Stored data entries
------------

(* ===== verification/Lifecycle.v ===== *)
(** * The running balancer: goroutines, ticker and shutdown

    [NewLoadBalancer] starts the goroutine of [healthCheckLoop], which starts
    one goroutine per tick to run [doHealthCheck]; [Stop] (balancer.go) closes
    [stopCh] and waits on the two wait groups.  The callers of the balancer,
    the callers of [Stop], the loop, the checks and the clock interleave here
    as the steps of one transition system over the balancer, the store of its
    backends and the synchronisation state.  A step is one atomic action:
    a critical section, an atomic instruction or an operation on a channel or
    a wait group.  A panic is a separate judgment, [crash]. *)
From Stdlib Require Import Ascii.
From S2P Require Import Prelude GoStrings Metrics LoadBalancer.

Local Open Scope Z_scope.

(** ** Data *)

(** Where the goroutine of [healthCheckLoop] stands. *)
Inductive loop_pc : Type :=
| LoopOff           (* not started: health checks are disabled *)
| LoopTicker        (* before time.NewTicker *)
| LoopAdd           (* before lb.checkWg.Add(1) *)
| LoopGo            (* before the go statement *)
| LoopSelect        (* at the select *)
| LoopWait          (* stopCh received, at lb.checkWg.Wait() *)
| LoopStopTicker    (* returning, before the deferred ticker.Stop() *)
| LoopDone          (* returning, before the deferred lb.wg.Done() *)
| LoopExited.

(** Where the goroutine of one round of checks stands. *)
Inductive check_pc : Type :=
| CheckStart                                                (* before the snapshot *)
| CheckRun (opts : HealthCheckOptions) (todo : list loc).   (* backends still to probe *)

(** Where a caller of [Stop] stands. *)
Inductive stop_pc : Type :=
| StopSelect        (* at the select *)
| StopClose         (* in the default case, before close(lb.stopCh) *)
| StopWaitLoop      (* at lb.wg.Wait() *)
| StopWaitChecks    (* at lb.checkWg.Wait() *)
| StopReturned      (* returned after both waits *)
| StopEarly.        (* returned because stopCh was closed already *)

#[export] Instance loop_pc_eq_dec : EqDecision loop_pc.
Proof. solve_decision. Defined.
#[export] Instance stop_pc_eq_dec : EqDecision stop_pc.
Proof. solve_decision. Defined.

(** A call of [NextBackend] between its copy of the slice and the selection. *)
Record call : Type := mkCall {
  call_service : string;
  call_client : string;
  call_backends : list loc;
}.

Record world : Type := World {
  lb : LoadBalancer;
  hp : heap;
  calls : list call;
  stopCh : bool;            (* closed *)
  tick_pending : bool;      (* the ticker's channel, of capacity one *)
  wg : Z;
  checkWg : Z;
  loop : loop_pc;
  checks : list check_pc;
  stops : list stop_pc;
}.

------------

### Work required
The lines beginning with the one that holds "call_client : string;" and ending with the last line of the data above are to be reproduced exactly, and nothing else.

### Answer space
  call_client : string;
  call_backends : list loc;
}.

Record world : Type := World {
  lb : LoadBalancer;
  hp : heap;
  calls : list call;
  stopCh : bool;            (* closed *)
  tick_pending : bool;      (* the ticker's channel, of capacity one *)
  wg : Z;
  checkWg : Z;
  loop : loop_pc;
  checks : list check_pc;
  stops : list stop_pc;
}.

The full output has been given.